What was most apparent and was suggested by hamish, was the use of small type often makes things look professional and makes it look like you know what you are doing. Using large type is possible but you must be extremely good at weighting and composing type to get away with it.

hierarchy in itself seems relatively basic, but within the context we had it, the idea of listing an address twice for the opening of the gallery and the definition of the sculpture gallery would have been a waste of space and over done… so doubling up information whilst trying to be objective as to the relevance of importance of gallery is VERY VERY hard to achieve. the idea that A word or sentence has several functions and you must denote that by using one typeface and one weight… is very much a challenge indeed..

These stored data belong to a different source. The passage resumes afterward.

(* ===== verification/Exchange.v ===== *)
(** * What both exchanges use

    The setting of [krb5-kdc/src/issue/]: the database and the configuration the
    KDC reads, its clock and its random numbers, and the small functions of
    [kdc_util.rs], [preauth.rs], [ad.rs] and [der.rs] both exchanges call.

    A handler is a computation of [StateErr] whose state counts the readings of
    the clock and of [getrandom] ([Run]), and keeps the client to be audited and the
    lockout updates the request makes; the readings themselves are an arbitrary class [World].  The
    logging calls have no effect on results and are left out, with the texts that
    only they show. *)

From S2P Require Import Prelude StateErr Etype Primitives Cts Utf8 Ops Prf Der Name EncList Time Kdc Lockout KdcPolicy Transit Pwqual Store Messages.

(** ** Constants of [constants.rs] *)

Module ku.
Definition PA_ENC_TIMESTAMP : Z := 1.
Definition TICKET : Z := 2.
Definition AS_REP_ENC_PART : Z := 3.
Definition TGS_REQ_AD_SESSKEY : Z := 4.
Definition TGS_REQ_AD_SUBKEY : Z := 5.
Definition TGS_REQ_AUTH_CKSUM : Z := 6.
Definition TGS_REQ_AUTHENTICATOR : Z := 7.
Definition TGS_REP_ENC_PART : Z := 8.
Definition TGS_REP_ENC_PART_SUBKEY : Z := 9.
Definition AP_REQ_AUTHENTICATOR : Z := 11.
Definition PA_FOR_USER : Z := 17.
Definition PA_S4U_X509_USER_REQUEST : Z := 26.
Definition PA_S4U_X509_USER_REPLY : Z := 27.
Definition PA_PKINIT_KX : Z := 44.
Definition FAST_REQ_CHKSUM : Z := 50.
Definition FAST_ENC : Z := 51.
Definition FAST_REP : Z := 52.
Definition FAST_FINISHED : Z := 53.
Definition ENC_CHALLENGE_CLIENT : Z := 54.
Definition ENC_CHALLENGE_KDC : Z := 55.
Definition AS_REQ : Z := 56.
Definition CAMMAC : Z := 64.
Definition PA_FX_COOKIE : Z := 513.
Definition PA_AS_FRESHNESS : Z := 514.
End ku.

Module pa.
Definition TGS_REQ : Z := 1.
Definition ENC_TIMESTAMP : Z := 2.
Definition PW_SALT : Z := 3.
Definition ETYPE_INFO : Z := 11.
Definition ETYPE_INFO2 : Z := 19.
Definition PAC_REQUEST : Z := 128.
Definition FOR_USER : Z := 129.
Definition FOR_X509_USER : Z := 130.
Definition FX_COOKIE : Z := 133.
Definition FX_FAST : Z := 136.
Definition FX_ERROR : Z := 137.
Definition ENCRYPTED_CHALLENGE : Z := 138.
Definition PKINIT_KX : Z := 147.
Definition REQ_ENC_PA_REP : Z := 149.
Definition AS_FRESHNESS : Z := 150.
Definition PAC_OPTIONS : Z := 167.
Definition AD_IF_RELEVANT : Z := 1.
Definition AD_KDC_ISSUED : Z := 4.
Definition AD_MANDATORY_FOR_KDC : Z := 8.
Definition AD_FX_ARMOR : Z := 71.
Definition AD_CAMMAC : Z := 96.
Definition AD_AUTH_INDICATOR : Z := 97.
Definition AD_WIN2K_PAC : Z := 128.
Definition AD_ETYPE_NEGOTIATION : Z := 129.
Definition AD_SIGNTICKET : Z := 512.
End pa.

(** ** The store *)

(** The fields of [Policy] the exchanges read, past those of [Kdc.Policy];
    [otp_loaded] is [otp.is_ok()], [pkinit_on] is [store.pkinit().is_some()]. *)
Record Settings := mkSettings {
  capaths : gmap bytes (gmap bytes (list bytes));
  reject_bad_transit : bool;
  disable_pac : bool;
  ad_identity : bool;
  host_based_services : Name.ustr;
  no_host_referral : Name.ustr;
  encrypted_challenge_indicator : option Name.ustr;
  pkinit_indicators : list Name.ustr;
  spake_preauth_indicators : list Name.ustr;
  kdcpreauth : Pwqual.PluginRelations;
  kdcpolicy : Pwqual.PluginRelations;
  otp_loaded : bool;
  pkinit_on : bool;
  domain_realm : gmap Name.ustr bytes;
}.

(** [PrincipalRead] with its lookups. *)
Class KdcStore := {
  kdc_read :: PrincipalRead;
  settings : Settings;
  fetch : Name.ustr -> result KdcError (option Principal);
}.

Section Store.
Context `{KdcStore}.

Definition fetch_name (n : PrincipalName) : result KdcError (option Principal) :=
  fetch (lookup_principal_id n store_realm).

Definition fetch_krbtgt : result KdcError (option Principal) :=
  fetch_name (PrincipalName.krbtgt store_realm).

(** [Policy::first_current_key] and [Policy::find_enctype]. *)
Definition first_current_key (p : Principal) : result Keys.KeyLookup KeyEntry :=
  Keys.find_enctype policy p None 0.

Definition permitted_list : list EncryptionType :=
  match permitted_enctypes policy with
  | Some l => l
  | None => default [] (EncList.parse_enctype_list (EncList.lit "DEFAULT") (allow_weak_crypto policy))
  end.

End Store.

(** *** The realm of a host *)

Definition is_digit_or_dot (c : Z) : bool := ((0x30 <=? c) && (c <=? 0x39)) || (c =? 0x2e).

Definition is_numeric_address (name : Name.ustr) : bool :=
  if existsb (Z.eqb 0x3a) name then true
  else if forallb is_digit_or_dot name then (length (List.filter (Z.eqb 0x2e) name) =? 3)%nat
  else false.

Definition to_ascii_lowercase (s : Name.ustr) : Name.ustr :=
  map (fun c => if (0x41 <=? c) && (c <=? 0x5a) then c + 32 else c) s.

Fixpoint drop_dots (s : Name.ustr) : Name.ustr :=
  match s with c :: r => if c =? 0x2e then drop_dots r else s | [] => [] end.

(** [str::trim_end_matches] of a dot. *)
Definition trim_end_dots (s : Name.ustr) : Name.ustr := rev (drop_dots (rev s)).

(** The loop on [split_once], which leaves what follows the next dot. *)
Fixpoint suffix_realm (m : gmap Name.ustr bytes) (rest : Name.ustr) : option bytes :=
  match rest with
  | [] => None
  | c :: suffix =>
      if c =? 0x2e then
        match m !! (0x2e :: suffix), m !! suffix with
        | Some r, _ | None, Some r => Some r
        | None, None => suffix_realm m suffix
        end
      else suffix_realm m suffix
  end.

Definition host_to_realm (m : gmap Name.ustr bytes) (host : Name.ustr) : option bytes :=
  if is_numeric_address host then None
  else
    let host := to_ascii_lowercase (trim_end_dots host) in
    match m !! host with Some r => Some r | None => suffix_realm m host end.

Definition realm_for_host `{KdcStore} (host : Name.ustr) : option bytes := host_to_realm (domain_realm settings) host.

(** [Principal::first_current_key], which does not look at what is permitted. *)
Definition principal_current_key (p : Principal) : option KeyEntry :=
  match Keys.top_kvno (keys p) with
  | Some v => List.find (fun k => kvno k =? v) (keys p)
  | None => None
  end.

(** ** Clock and random numbers *)

(** What the [i]-th reading gives: octets of [getrandom], or the seconds of the
    clock. *)
Class World := {
  rng : nat -> nat -> option bytes;
  clock : nat -> Z;
}.

Class WorldLaws `{World} : Prop :=
  rng_length i n b : rng i n = Some b -> length b = n.

(** The readings so far, the client whose request is audited ([&mut audited]), and
    the updates passed to [store.update_lockout]. *)
Record Run := mkRun {
  ticks : nat;
  audited : option Principal;
  lockouts : list (Principal * Z * Lockout.LockoutUpdate);
}.

Definition start : Run := mkRun 0 None [].
Definition step (n : nat) (s : Run) : Run := mkRun (n + ticks s) (audited s) (lockouts s).
Definition set_audited (c : option Principal) (s : Run) : Run := mkRun (ticks s) c (lockouts s).
Definition add_lockout (u : Principal * Z * Lockout.LockoutUpdate) (s : Run) : Run :=
  mkRun (ticks s) (audited s) (lockouts s ++ [u]).

Abbreviation M A := (SE Run KdcError A).

Section World.
Context `{World} {Prim : Primitives}.

(** [KerberosTime::now()] and [unix_now_u32()]. *)
Definition now : M Z := fun s => (step 1 s, Ok (clock (ticks s))).
Definition unix_now_u32 : M Z := fun s => (step 1 s, Ok (Time.unix_seconds (clock (ticks s)))).

Definition crypto {A} (r : result Error A) : M A := lift (map_err CryptoErr r).

(** [krb5_crypto::encrypt], which draws the confounder. *)
Definition encrypt (key : Key.ProtocolKey) (usage : Z) (plain : bytes) : M bytes := fun s =>
  (step 2 s, map_err CryptoErr (Ops.encrypt (rng (ticks s) Cts.BLOCK) (rng (S (ticks s)) 8) key usage plain)).

Definition random_key (e : EncryptionType) : M Key.ProtocolKey := fun s =>
  (step 1 s,
   map_err (fun x => match x with Etype.Rng => Kdc.Rng | x => CryptoErr x end)
     (Prf.random (rng (ticks s) (EType.keybytes e)) e)).

Definition encoded {A} `{Codec A} (a : A) : M bytes := lift (encode a).

(** [decode(..)?]. *)
Definition decoded {A} `{Codec A} (b : bytes) : result KdcError A := map_err (fun _ => Asn1) (decode b).

End World.

(** [m.map_err(f)]. *)
Definition on_err {A} (f : KdcError -> KdcError) (m : M A) : M A :=
  fun s => match m s with (s, Ok a) => (s, Ok a) | (s, Err e) => (s, Err (f e)) end.

(** [m.ok()] and the like: the error is dropped. *)
Definition attempt {A} (m : M A) : M (result KdcError A) := fun s => let (s, r) := m s in (s, Ok r).

(** ** Small functions *)

(** The fields of the request body the policy functions read, and those of a
    ticket part. *)
Definition policy_body (b : KdcReqBody) : KdcPolicy.KdcReqBody :=
  KdcPolicy.mkBody (kdc_options b) (sname b) (from b) (till b) (rtime b).
Definition policy_part (t : EncTicketPart) : KdcPolicy.EncTicketPart :=
  KdcPolicy.mkPart (tp_flags t) (tp_authtime t) (tp_starttime t) (tp_endtime t) (tp_renew_till t).

Definition opt (b : KdcReqBody) (n : nat) : bool := Flags.bit (kdc_options b) n.

Definition is_some {A} (o : option A) : bool := match o with Some _ => true | None => false end.

Definition from_iana_or_known (n : Z) : result Error EncryptionType :=
  match EType.from_iana n with Ok e => Ok e | Err _ => EType.known n end.

Definition protocol_key (k : EncryptionKey) : result Error Key.ProtocolKey :=
  let? e := from_iana_or_known (keytype k) in
  Key.from_bytes e (keyvalue k).

Definition encryption_key (k : Key.ProtocolKey) : EncryptionKey :=
  mkKey (EType.to_iana (Key.etype k)) (Key.as_bytes k).

Definition find_pa (ps : option MethodData) (t : Z) : option bytes :=
  match ps with
  | Some ps => padata_value <$> List.find (fun p => padata_type p =? t) ps
  | None => None
  end.

Definition is_ascii (s : bytes) : bool := forallb (fun b => u8z b <? 0x80) s.

Definition ks (s : bytes) : result KdcError bytes :=
  if is_ascii s then Ok s else Err (proto err.GENERIC "UNKNOWN_REASON").

Definition utf8_realm (r : bytes) : result KdcError bytes :=
  match Utf8.from_utf8 r with Some _ => Ok r | None => Err (proto err.GENERIC "UNKNOWN_REASON") end.

(** [errcode_to_protocol]. *)
Definition errcode_to_protocol (code : Z) : Z := if (0 <=? code) && (code <=? 128) then code else err.GENERIC.

(** [Error::des_key_code().is_some()]. *)
Definition is_des_key_error (e : KdcError) : bool :=
  match e with CryptoErr DesBadParity | CryptoErr DesWeakKey => true | _ => false end.

(** [Error::Crypto(_)]: an error of the crypto library that is none of the three
    with a variant of their own. *)
Definition is_crypto (e : KdcError) : bool :=
  match e with
  | Crypto _ => true
  | CryptoErr (BadEnctype _) | CryptoErr DesBadParity | CryptoErr DesWeakKey => false
  | CryptoErr _ => true
  | _ => false
  end.

Definition key_refused_at (status : string) (e : KdcError) : KdcError :=
  if is_des_key_error e then proto err.GENERIC status else e.

Definition with_status (status : string) (e : KdcError) : KdcError :=
  match e with Protocol code _ e_data => Protocol code (Some status) e_data | e => e end.

(** [crypto_at(encrypt(..), st)]. *)
Definition encrypt_at `{World} {Prim : Primitives} (status : string) (key : Key.ProtocolKey) (usage : Z) (plain : bytes) : M bytes :=
  on_err (key_refused_at status) (encrypt key usage plain).

(** ** DER *)

Definition take_der (input : bytes) : option (byte * bytes * bytes) :=
  match input with
  | [] => None
  | tag :: input =>
      match Der.read_len input with
      | Some (ln, hlen) =>
          let stop := (hlen + Z.to_nat ln)%nat in
          if (length input <? stop)%nat then None
          else Some (tag, slice input hlen stop, drop stop input)
      | None => None
      end
  end.

(** The content of the first element of [cur] with the tag: the loop of
    [kdc_req_body_der] and of [fast_req_body_der].  Every turn takes at least two
    octets, so the length is fuel enough. *)
Fixpoint find_tag (fuel : nat) (want : byte) (cur : bytes) : option bytes :=
  match fuel, cur with
  | _, [] => None
  | O, _ => None
  | S n, _ =>
      match take_der cur with
      | Some (tag, inner, rest) => if bool_decide (tag = want) then Some inner else find_tag n want rest
      | None => None
      end
  end.

Lemma take_der_rest cur tag inner rest : take_der cur = Some (tag, inner, rest) -> (length rest < length cur)%nat.
Proof.
  destruct cur as [|t cur]; [done|]. unfold take_der. destruct (Der.read_len cur) as [[ln h]|]; [|done].
  cbv zeta. destruct (length cur <? h + Z.to_nat ln)%nat; [done|]. intros [= _ _ <-]. rewrite length_drop. cbn. lia.
Qed.

(** The length is fuel enough. *)
Lemma find_tag_fuel n m want cur :
  (length cur <= n)%nat -> (length cur <= m)%nat -> find_tag n want cur = find_tag m want cur.
Proof.
  revert m cur. induction n as [|n IH]; intros m cur Hn Hm; [destruct cur; [by destruct m|cbn in Hn; lia]|].
  destruct cur as [|t cur]; [by destruct m|]. destruct m as [|m]; [cbn in Hm; lia|]. cbn [find_tag].
  destruct (take_der (t :: cur)) as [[[tag inner] rest]|] eqn:E; [|done]. apply take_der_rest in E.
  cbn [length] in *. case_bool_decide; [done|]. apply IH; lia.
Qed.

Definition kdc_req_body_der (raw : bytes) : option bytes :=
  match take_der raw with
  | None => None
  | Some (tag, app, _) =>
      if negb (bool_decide (tag = x6a)) && negb (bool_decide (tag = x6c)) then None
      else match take_der app with
           | None => None
           | Some (t, seq, _) =>
               let body := if bool_decide (t = x30) then seq else app in
               find_tag (length body) xa4 body
           end
  end.

Definition fast_req_body_der (plain : bytes) : option bytes :=
  match take_der plain with
  | Some (t, seq, _) => if negb (bool_decide (t = x30)) then None else find_tag (length seq) xa2 seq
  | None => None
  end.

By using you hands you get an idea of scale and importance more so than if you did it straight on indesign without seeing the traces of where you came from last. I would highly reccomend working to scale with full paste ups, its what our tutors preach, but for very good reasoning.. its the O N L Y way to find out if something REALLY works. without inducing rediculous printing costs on your self through printing out every step of indesign infull colour on the stock you are going to be working with… its just ludicrous.

REAL typography is extremely hard, and IS as important to be sympathetic to the layout of information as THIS is how one READS something, order is how we communicate effectivly. If abused/ignored or rejected, this can often misconstrue ones ideas of a piece of information and thus making information arbitrary. Which is done ALL TOO OFTEN……..

informative information should be clear as in legible and ideologically clear within its message. Function, form and usability are indeed kings of communication and should not be abused nor ignored.